No thanks to the COVID-19 pandemic, the ninth Obiora Festival was deliberately low keyed as the venue was shifted from the regular Adike Stadium, Obosi, to the palace of the Obosi monarch. However, the pomp and flair associated with the Obiora Festival were partially done with only an integral and most vital part called Ikpo Onunu.
In keeping with the COVID-19 regulations, the Obosi monarch limited attendance to the fiesta. For the first time, there were no invitation cards sent out to eminent guests. The regular clubs, trade Unions, age grades and others, who attended past festivals with numerous members, were, on request, limited to a maximum of three to five per group.
But it was a sight of colourful masks at the Palace of Eze Iweka III as everybody wore masks and tried to observe social distancing as much as space would permit.
Ikpo Onunu, for our education, is the ceremonious cutting of the new yam by the king to usher in the latest yam harvests; to make a symbolic and cultural proclamation that the new yam is fit for consumption.
In his remarks at the Palace Grounds, the monarch said, despite the outbreak of Coronavirus, “our crops still did well at the farms” and, “despite the shortages of food and the distancing between each other during the lockdown, this most trying period also made us share the little or much that we had with one another, ironically conditioning us to strive for one of the golden rules of our Lord Jesus Christ, to love thy neighbour as thyself.

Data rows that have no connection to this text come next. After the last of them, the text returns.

Definition stats_shared (s : ObjState) (i : Z) (st : KernelObjectStats) : KernelObjectStats :=
  let o := aget (shared_objects s) i in
  if nonzero (so_active o) then
    st <| active_shared_memory := u32 (active_shared_memory st + 1) |>
       <| shared_memory_bytes := u64 (shared_memory_bytes st + so_page_count o * VM_PAGE_SIZE) |>
  else st.
Definition stats_surface (s : ObjState) (i : Z) (st : KernelObjectStats) : KernelObjectStats :=
  let o := aget (surface_objects s) i in
  if nonzero (go_active o) then
    st <| active_surfaces := u32 (active_surfaces st + 1) |>
       <| surface_pages := u32 (surface_pages st + go_page_count o) |>
       <| surface_bytes := u64 (surface_bytes st + go_byte_size o) |>
       <| surface_backing_bytes := u64 (surface_backing_bytes st + go_page_count o * VM_PAGE_SIZE) |>
  else st.

Definition kernel_object_get_stats (s : ObjState) (e : E) : KernelObjectStats * ObjState * E :=
  let zero := {| active_shared_memory := 0; active_surfaces := 0; surface_pages := 0;
    shared_memory_bytes := 0; surface_bytes := 0; surface_backing_bytes := 0 |} in
  with_lock object_lock zero (fun s =>
    (for_range 0 KERNEL_GRAPHICS_SURFACE_MAX_OBJECTS (stats_surface s)
       (for_range 0 KERNEL_SHARED_MEMORY_MAX_OBJECTS (stats_shared s) zero), s)) s e.

(** ** References *)

Definition kernel_object_retain_handle_object (h : option KernelHandle) (s : ObjState) (e : E)
    : Z * ObjState * E :=
  match h with
  | None => (0, s, e)
  | Some h => if active h =? 0 then (0, s, e) else with_lock object_lock 0 (retain_body h) s e
  end.
Lemma create_shared_ok k pid n r s e hd s' e' : objs_ok s [] -> env_ok s e ->
  k = 0 \/ is_Some (tables s !! k) ->
  kernel_shared_memory_create k pid n r s e = (hd, s', e') -> op_done s e s' e'.
Proof.
  intros Ho He Hk. unfold kernel_shared_memory_create.
  if_eqn H1; [intros [= _ <- <-]; by apply op_done_same, keeps_refl|].
  if_eqn H2; [intros [= _ <- <-]; by apply op_done_same, keeps_refl|].
  destruct (kernel_fault_injection_should_fail _ e) as [fault e1] eqn:Hf.
  assert (keeps e e1) as Hk1.
  { intros l Hl. pose proof (ready_fault e l KERNEL_FAULT_POINT_SHARED_MEMORY Hl) as Hr.
    by rewrite Hf in Hr. }
  destruct fault; [intros [= _ <- <-]; by apply op_done_same|].
  set (bs := u32 _). destruct (kmalloc bs e1) as [b e2] eqn:Hm.
  assert (keeps e e2) as Hk2.
  { intros l Hl. pose proof (kmalloc_ready e1 bs l (Hk1 l Hl)) as Hr. by rewrite Hm in Hr. }
  if_eqn Hb; [intros [= _ <- <-]; by apply op_done_same|].
  pose proof (keeps_trans _ _ _ Hk2 (zero_bytes_keeps b bs e2)) as Hk3.
  set (e3 := zero_bytes b bs e2) in *. clearbody e3.
  set (body := new_shared_body _ _ _ _ _).
  destruct (with_lock_ready object_lock 0 body s e3 (Hk3 _ (proj1 He))) as (e4 & -> & Hk4).
  pose proof (keeps_trans _ _ _ Hk3 Hk4) as Hk5.
  pose proof (new_shared_ok pid n (u32 ((n + VM_PAGE_SIZE - 1) / VM_PAGE_SIZE)) r b s Ho) as Hnew.
  fold body in Hnew. destruct (body s) as [id s1]. cbn [fst snd] in Hnew.
  destruct Hnew as [[Hz Hs]|(Hnz & Ht & Hok)].
  - subst. simpl. intros [= _ <- <-]. apply op_done_same; [done|].
    eapply keeps_trans; [done|]. intros l. apply kfree_ready.
  - rewrite (proj2 (Z.eqb_neq _ _) Hnz). intros Hfirst. destruct Hk as [->|[t Hkt]]; [done|].
    rewrite <- Ht in Hkt.
    assert (env_ok s1 e4) as He1 by (by apply (env_ok_keeps s _ e); [| | rewrite Ht]).
    destruct (first_handle_ok _ _ _ _ _ _ t _ _ _ _ Hok Hkt He1 (or_introl eq_refl) Hfirst)
      as (A & B & C).
    split; [done|]. split; [by eapply keeps_trans|]. by rewrite C, Ht.
Qed.

Lemma put_surface_twice i x y s : put_surface i x (put_surface i y s) = put_surface i x s.
Proof. unfold put_surface, set_field, aset. simpl. by rewrite list_insert_insert_eq. Qed.

Lemma put_surface_same_view i o s pend : objs_ok s pend -> 0 <= i < 16 ->
  surface_view o = surface_view (aget (surface_objects s) i) -> objs_ok (put_surface i o s) pend.
Proof.
  intros Ho Hi Hv. apply (put_surface_ok s pend); [done | done | | apply Ho].
  eapply rinv_ext; [|apply Ho]. intros j Hj. unfold upd. case_decide; [|done]. subst j.
  rewrite Hv. unfold views. by simpl.
Qed.

Lemma unreserve_ok i s e s' e' : objs_ok s [] -> 0 <= i < 16 ->
  go_active (aget (surface_objects s) i) = 0 -> ready e object_lock ->
  unreserve i (put_surface i ((aget (surface_objects s) i) <| go_active := 2 |>) s) e = (s', e') ->
  objs_ok s' [] /\ tables s' = tables s /\ keeps e e'.
Proof.
  intros Ho Hi Ha He. unfold unreserve.
  match goal with |- context [with_lock object_lock tt ?b ?st e] =>
    destruct (with_lock_ready object_lock tt b st e He) as (e1 & -> & Hk) end.
  rewrite put_surface_twice. intros [= <- <-]. split; [|by split].
  pose proof (ok_surfaces _ _ Ho). apply put_surface_same_view; [done | done |].
  unfold put_surface. simpl. rewrite aget_aset_eq by lia. unfold surface_view. simpl. by rewrite Ha.
Qed.

Lemma commit_surface_ok i pid n pages g s : objs_ok s [] -> 0 <= i < 16 ->
  go_active (aget (surface_objects s) i) = 0 ->
  let s1 := put_surface i ((aget (surface_objects s) i) <| go_active := 2 |>) s in
  let r := commit_surface_body i pid n pages g s1 in
  tables r.2 = tables s /\ objs_ok r.2 [failed_handle KERNEL_HANDLE_TYPE_GRAPHICS_SURFACE r.1].
Proof.
  intros Ho Hi Ha. cbv zeta. unfold commit_surface_body. cbn [fst snd].
  rewrite put_surface_twice. pose proof Ho as [Hl3 Hl4 Ht Hf H3 H4]. split; [done|].
  unfold put_surface at 1. simpl. rewrite aget_aset_eq by lia. simpl.
  pose proof (next_object_generation_range (go_generation (aget (surface_objects s) i))) as Hg.
  apply (put_surface_ok s []); [done | done | |].
  - eapply (rinv_new _ _ Ht); done.
  - apply rinv_other; [discriminate | done].
Qed.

“As schools and international borders are reopening yet the deadly virus is still at large and wreaking havoc across the world, this is a time for our people to exercise fresh caution in the observance of all anti-COVID-19 precautions,” he added, even as he reached out in condolences to families of the bereaved, Obosi families and beyond, whose loved ones lost their lives to the pandemic.
He thanked the Anambra State Governor, Willie Obiano, for stationing a branch of anti-cult operations in Obosi, effectively reducing the threat of cultism in the town. He also thanked the local law-enforcement agents and the vigilance group in Obosi for their diligence in responding to emergencies so far this year, in spite of grave challenges.
The monarch looked forward to hosting the kingdom’s renowned, triennial Ito Ogbo Festival, in March 2021. Ito Ogbo, he reiterates, “is a unique festival that celebrates Old Age. Every three years, members of the age grade that attain 80 years are celebrated throughout the entire town.
“It is a great festival that carries more festivity and merrymaking in Obosi Kingdom than Christmas and Easter celebrations lumped together. It is a thing of pride for Obosi people at home and in diaspora, that the Ito Ogbo Festival, a celebration of longevity practiced in Obosi Kingdom for a couple of hundred years, is now spreading into other towns in Igboland.”
At this year’s Ikpo Onunu, the rituals associated with the tradition came alive when, with knife in hand, the Obosi monarch blessed God for a bountiful harvest and prayed for more good fortunes in future. Then, he cut the roasted yam and dipped pieces of it in spiced palm oil, and shared among a procession of children already gathered before him.
As he handed the pieces to the children, he blessed them all, and prayed, ever so briefly, for some, when the spirit moved him to do so. A man gifted with telepathy, the monarch’s prayers were either directed to children with impending danger looming on them or those whose good fortunes were being challenged by dark vibes.
After feeding the excited children, participants ate roasted yams in spiced palm oil served in carved wooden platters, while drinking palm wine (Ife di na Oba). The brief Ikpo Onunu ended with the monarch, his cabinet members, chiefs and Obosi indigines retiring to attend to their limited number of visitors from afar.
The 2020 Obiora Festival might not have pulled the biggest crowd ever, but the fact that it was not canceled till next year was a major plus for Obosi and Igbo culture. As Eze Iweka III told Daily Sun, “Next year, promises to be better, hoping that COVID-19 wouldn’t pose a major problem by then. Our cultural heritage is much alive. It’s a legacy we must observe and celebrate annually.”